Resumen de Estudio por microscopia electrónica de transmisión de la proteína hemolítica sticolisina II y su interacción con membranas modelo
En este trabajo se ha realizado un estudio pormenorizado, mediante la microscopía electrónica de transmisión, de la interacción existente entre la proteína Sticolisina II y membranas modelo. Dicha proteína es uno de los componentes activos del veneno de la anémona Stichodactyla helianthus y se ha mostrado como uno de los agentes hemolíticos más potentes aislados de un ser vivo.
En una primera etapa se realizaron ensayos con la finalidad de determinar si existía interacción de la proteína con vesículas preparadas a partir de lípidos naturales. Una vez demostrada la existencia de dicha interacción se procedió a realizar un estudio más detallado que permitiera deducir más datos a cerca de la interacción. Así, en una segunda etapa se llevó a cabo la preparación de cristales bidimensionales de Sticolisina II sobre monocapas de lipídicas de diferentes composiciones. Las micrografías obtenidas de dichos cristales fueron examinadas empleando tratamientos de imágenes basados en métodos de Fourier y se demostró que era posible la determinación de la estructura tridimensional de la Sticolisina II, así como de la ultraestructura que forma al interaccionar con lípidos.

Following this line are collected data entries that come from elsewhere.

(* ===== verification/CommitmentScheme.v ===== *)
(** * Commitment schemes and commitment-generic data

    proof-of-sql/commitment-map/src/{generic_over_commitment,
    generic_over_commitment_fn, commitment_scheme}.rs.  A commitment type [C:
    CommitmentId] is determined by its [COMMITMENT_SCHEME], so a type that is
    generic over commitments is a family of types indexed by the scheme. *)

From stdpp Require Import base tactics list option countable.
From S2P Require Import Prelude.

Inductive CommitmentScheme := HyperKzg | DynamicDory.

#[global] Instance CommitmentScheme_eq_dec : EqDecision CommitmentScheme.
Proof. solve_decision. Defined.
#[global] Instance CommitmentScheme_countable : Countable CommitmentScheme.
Proof.
  refine (inj_countable'
    (fun s => match s with HyperKzg => false | DynamicDory => true end)
    (fun b : bool => if b then DynamicDory else HyperKzg) _).
  by intros [].
Defined.

(** ** Types generic over the commitment *)

Definition GenericOverCommitment : Type := CommitmentScheme -> Type.

Definition OptionType (G : GenericOverCommitment) : GenericOverCommitment :=
  fun C => option (G C).
Definition ResultOkType (G : GenericOverCommitment) (E : Type) : GenericOverCommitment :=
  fun C => outcome E (G C).
Definition PairType (G0 G1 : GenericOverCommitment) : GenericOverCommitment :=
  fun C => (G0 C * G1 C)%type.
Definition ConcreteType (T : Type) : GenericOverCommitment := fun _ => T.

(** [GenericOverCommitmentFn]: a function for each commitment type. *)
Definition GenericOverCommitmentFn (In Out : GenericOverCommitment) : Type :=
  forall C, In C -> Out C.

(** ** Flags *)

Record CommitmentSchemeFlags := mkFlags { flag_hyper_kzg : bool; flag_dynamic_dory : bool }.

#[global] Instance CommitmentSchemeFlags_eq_dec : EqDecision CommitmentSchemeFlags.
Proof. solve_decision. Defined.

Definition flags_default : CommitmentSchemeFlags := mkFlags false false.
Definition flags_all : CommitmentSchemeFlags := mkFlags true true.

(** [FromIterator<CommitmentScheme>]. *)
Definition flags_from_iter (iter : list CommitmentScheme) : CommitmentSchemeFlags :=
  foldl (fun acc scheme =>
    match scheme with
    | HyperKzg => mkFlags true (flag_dynamic_dory acc)
    | DynamicDory => mkFlags (flag_hyper_kzg acc) true
    end) flags_default iter.

(** [IntoIterator for CommitmentSchemeFlags]. *)
Definition flags_into_iter (self : CommitmentSchemeFlags) : list CommitmentScheme :=
  (if flag_hyper_kzg self then [HyperKzg] else []) ++
  (if flag_dynamic_dory self then [DynamicDory] else []).

Definition has_flag (f : CommitmentSchemeFlags) (s : CommitmentScheme) : bool :=
  match s with
  | HyperKzg => flag_hyper_kzg f
  | DynamicDory => flag_dynamic_dory f
  end.

(** ** Data of any scheme and of every scheme *)

Inductive AnyCommitmentScheme (T : GenericOverCommitment) :=
| AnyHyperKzg (data : T HyperKzg)
| AnyDynamicDory (data : T DynamicDory).
Arguments AnyHyperKzg {T} data.
Arguments AnyDynamicDory {T} data.

Record PerCommitmentScheme (T : GenericOverCommitment) := mkPer {
  hyper_kzg : T HyperKzg;
  dynamic_dory : T DynamicDory;
}.
Arguments mkPer {T} _ _.
Arguments hyper_kzg {T} _.
Arguments dynamic_dory {T} _.

Definition into_any_concrete {T} (self : CommitmentScheme) (value : T)
    : AnyCommitmentScheme (ConcreteType T) :=
  match self with
  | HyperKzg => @AnyHyperKzg (ConcreteType T) value
  | DynamicDory => @AnyDynamicDory (ConcreteType T) value
  end.

Section generic.
Context {T U : GenericOverCommitment}.

Definition to_scheme (self : AnyCommitmentScheme T) : CommitmentScheme :=
  match self with
  | AnyHyperKzg _ => HyperKzg
  | AnyDynamicDory _ => DynamicDory
  end.

Definition any_map (self : AnyCommitmentScheme T) (mapper : GenericOverCommitmentFn T U)
    : AnyCommitmentScheme U :=
  match self with
  | AnyHyperKzg data => AnyHyperKzg (mapper _ data)
  | AnyDynamicDory data => AnyDynamicDory (mapper _ data)
  end.

Definition transpose_option (self : AnyCommitmentScheme (OptionType T))
    : option (AnyCommitmentScheme T) :=
  match self with
  | AnyHyperKzg (Some data) => Some (AnyHyperKzg data)
  | AnyDynamicDory (Some data) => Some (AnyDynamicDory data)
  | AnyHyperKzg None | AnyDynamicDory None => None
  end.

Definition transpose_result {E} (self : AnyCommitmentScheme (ResultOkType T E))
    : outcome E (AnyCommitmentScheme T) :=
  match self with
  | AnyHyperKzg r => omap_ok AnyHyperKzg r
  | AnyDynamicDory r => omap_ok AnyDynamicDory r
  end.

Definition any_unzip (self : AnyCommitmentScheme (PairType T U))
    : AnyCommitmentScheme T * AnyCommitmentScheme U :=
  match self with
  | AnyHyperKzg (l, r) => (AnyHyperKzg l, AnyHyperKzg r)
  | AnyDynamicDory (l, r) => (AnyDynamicDory l, AnyDynamicDory r)
  end.

Definition per_map (self : PerCommitmentScheme T) (mapper : GenericOverCommitmentFn T U)
    : PerCommitmentScheme U :=
  mkPer (mapper _ (hyper_kzg self)) (mapper _ (dynamic_dory self)).

Definition select (self : PerCommitmentScheme T) (flags : CommitmentSchemeFlags)
    : PerCommitmentScheme (OptionType T) :=
  @mkPer (OptionType T)
    (if flag_hyper_kzg flags then Some (hyper_kzg self) else None)
    (if flag_dynamic_dory flags then Some (dynamic_dory self) else None).

Definition zip (self : PerCommitmentScheme T) (other : PerCommitmentScheme U)
    : PerCommitmentScheme (PairType T U) :=
  @mkPer (PairType T U) (hyper_kzg self, hyper_kzg other) (dynamic_dory self, dynamic_dory other).

Definition per_unzip (self : PerCommitmentScheme (PairType T U))
    : PerCommitmentScheme T * PerCommitmentScheme U :=
  (mkPer (hyper_kzg self).1 (dynamic_dory self).1, mkPer (hyper_kzg self).2 (dynamic_dory self).2).

Definition to_flags (self : PerCommitmentScheme (OptionType T)) : CommitmentSchemeFlags :=
  mkFlags (bool_decide (is_Some (hyper_kzg self))) (bool_decide (is_Some (dynamic_dory self))).

(** [IntoIterator for PerCommitmentScheme]. *)
Definition per_into_iter (self : PerCommitmentScheme T) : list (AnyCommitmentScheme T) :=
  [AnyHyperKzg (hyper_kzg self); AnyDynamicDory (dynamic_dory self)].

Definition per_default : PerCommitmentScheme (OptionType T) :=
  @mkPer (OptionType T) None None.

(** [FromIterator<AnyCommitmentScheme>]: a later element of the same scheme
    replaces an earlier one. *)
Definition per_from_iter (iter : list (AnyCommitmentScheme T))
    : PerCommitmentScheme (OptionType T) :=
  foldl (fun acc scheme =>
    match scheme with
    | AnyHyperKzg data => @mkPer (OptionType T) (Some data) (dynamic_dory acc)
    | AnyDynamicDory data => @mkPer (OptionType T) (hyper_kzg acc) (Some data)
    end) per_default iter.
End generic.

(** [AnyCommitmentScheme<ConcreteType<T>>::unwrap]. *)
Definition any_unwrap {T} (self : AnyCommitmentScheme (ConcreteType T)) : T :=
  match self with
  | AnyHyperKzg data => data
  | AnyDynamicDory data => data
  end.

(** The elements that are present. *)
Definition into_flat_iter {T} (self : PerCommitmentScheme (OptionType T))
    : list (AnyCommitmentScheme T) :=
  omap transpose_option (per_into_iter self).

(** The element of one scheme. *)
Definition per_get {T : GenericOverCommitment} (self : PerCommitmentScheme T) (C : CommitmentScheme)
    : T C :=
  match C with
  | HyperKzg => hyper_kzg self
  | DynamicDory => dynamic_dory self
  end.

Definition per_build {T : GenericOverCommitment} (f : forall C, T C) : PerCommitmentScheme T :=
  mkPer (f HyperKzg) (f DynamicDory).

Definition any_build {T : GenericOverCommitment} (C : CommitmentScheme) (x : T C)
    : AnyCommitmentScheme T :=
  match C return T C -> AnyCommitmentScheme T with
  | HyperKzg => fun x => AnyHyperKzg x
  | DynamicDory => fun x => AnyDynamicDory x
  end x.

(** ** Lemmas *)

Lemma per_ext {T} (p q : PerCommitmentScheme T) :
  (forall C, per_get p C = per_get q C) -> p = q.
Proof.
  intros H. pose proof (H HyperKzg). pose proof (H DynamicDory).
  destruct p, q; simpl in *; congruence.
Qed.

Lemma flags_from_into_iter f : flags_from_iter (flags_into_iter f) = f.
Proof. by destruct f as [[] []]. Qed.

Lemma flags_ext f g : (forall C, has_flag f C = has_flag g C) -> f = g.
Proof.
  intros H. pose proof (H HyperKzg). pose proof (H DynamicDory).
  destruct f, g; simpl in *; congruence.
Qed.

Lemma to_flags_spec {T} (p : PerCommitmentScheme (OptionType T)) C :
  has_flag (to_flags p) C = true <-> is_Some (per_get p C).
Proof. destruct C; simpl; apply bool_decide_eq_true. Qed.

(** Dismantling a collection and collecting it again gives it back. *)
Lemma per_from_into_flat_iter {T} (p : PerCommitmentScheme (OptionType T)) :
  per_from_iter (into_flat_iter p) = p.
Proof. by destruct p as [[] []]. Qed.

Lemma per_unzip_zip {T U} (p : PerCommitmentScheme T) (q : PerCommitmentScheme U) :
  per_unzip (zip p q) = (p, q).
Proof. by destruct p, q. Qed.

Lemma to_flags_select {T} (p : PerCommitmentScheme T) f : to_flags (select p f) = f.
Proof. by destruct f as [[] []]. Qed.
(** [Itertools::all_equal_value]: [inr None] for no element, [inr (Some _)] for
    two that differ. *)
Definition all_equal_value {A} `{EqDecision A} (l : list A) : A + option (A * A) :=
  match l with
  | [] => inr None
  | x :: l =>
      match List.find (fun y => negb (bool_decide (x = y))) l with
      | None => inl x
      | Some y => inr (Some (x, y))
      end
  end.

Record InsertAndCommitmentMetadata := mkInsertMetadata {
  insert_with_meta_columns : OnChainTable;
  insert_meta_table_inserts : list (TableIdentifier * OnChainTable);
}.

(** [GetTableCommitmentRangeEndFn] and [GetColumnOrderFn]. *)
Definition get_table_commitment_range_end (C : CommitmentScheme) (input : TableCommitment C)
    : PairType TableCommitment (ConcreteType Z) C :=
  (input, range_end C input).

Definition get_column_order (C : CommitmentScheme) (input : TableCommitment C)
    : PairType TableCommitment (ConcreteType (list Ident)) C :=
  (input, commitment_columns C input).

(** Splits off what a function reads from the commitment of each scheme. *)
Definition read_off {B} (f : forall C, TableCommitment C -> PairType TableCommitment (ConcreteType B) C)
    (commitments : PerCommitmentScheme (OptionType TableCommitment))
    : PerCommitmentScheme (OptionType TableCommitment) * list B :=
  let pairs := (fun any => let '(commitment, b) := any_unzip (any_map any f) in
                           (commitment, any_unwrap b)) <$> into_flat_iter commitments in
  (per_from_iter (fst <$> pairs), snd <$> pairs).

Definition process_insert (table_identifier : TableIdentifier) (insert_data : OnChainTable)
    (previous_commitments : PerCommitmentScheme (OptionType TableCommitment))
    (setups : PerCommitmentScheme PublicSetup)
    : outcome ProcessInsertError
        (InsertAndCommitmentMetadata * PerCommitmentScheme (OptionType TableCommitment)) :=
  let '(previous_commitments, row_counts) :=
    read_off get_table_commitment_range_end previous_commitments in
  let? row_count :=
    match all_equal_value row_counts with
    | inl row_count => Ok row_count
    | inr (Some _) => Err InsertRangeMismatch
    | inr None => Err InsertNoCommitments
    end in
  let '(previous_commitments, column_orders) := read_off get_column_order previous_commitments in
  let? column_order :=
    match all_equal_value column_orders with
    | inl column_order => Ok column_order
    | inr (Some _) => Err InsertColumnOrderMismatch
    | inr None => Err InsertNoCommitments
    end in
  let insert_data := with_column_order insert_data column_order in
  let commitments_and_setups := into_flat_iter (per_map
    (zip previous_commitments (per_map (U := OptionType PublicSetup) setups (fun C => Some)))
    option_zip) in
  let? commitments := map_err AppendOnChainTable
    (collect_any (append_on_chain_table_to_table_commitment insert_data) commitments_and_setups) in
  let? insert_with_meta_columns := on_chain_table_with_row_number_column insert_data row_count in
  Ok (mkInsertMetadata insert_with_meta_columns [], per_from_iter commitments).
End commitments.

El análisis detallado de los cristales obtenidos mostró que pertenecían la grupo cristalográfico p22,2 (98x196x51 A). La reconstrucción tridimensional final presenta una proteína con 3 lóbulos, con una longitud máxima de 51 A y una anchura máxima de 39 A. La ultraestructura formada por la Sticolisina II al interaccionar con las monocapas es un poro tetramérico responsable del mecanismo de acción de la toxina. Además, en el proceso de síntesis de cristales se encontró una relación inversa entre la afinidad de la proteína por el lípido que compone la monocapa y la calidad del cristal; esta observación podría ser extrapolable para la cristalización de proteínas con este método.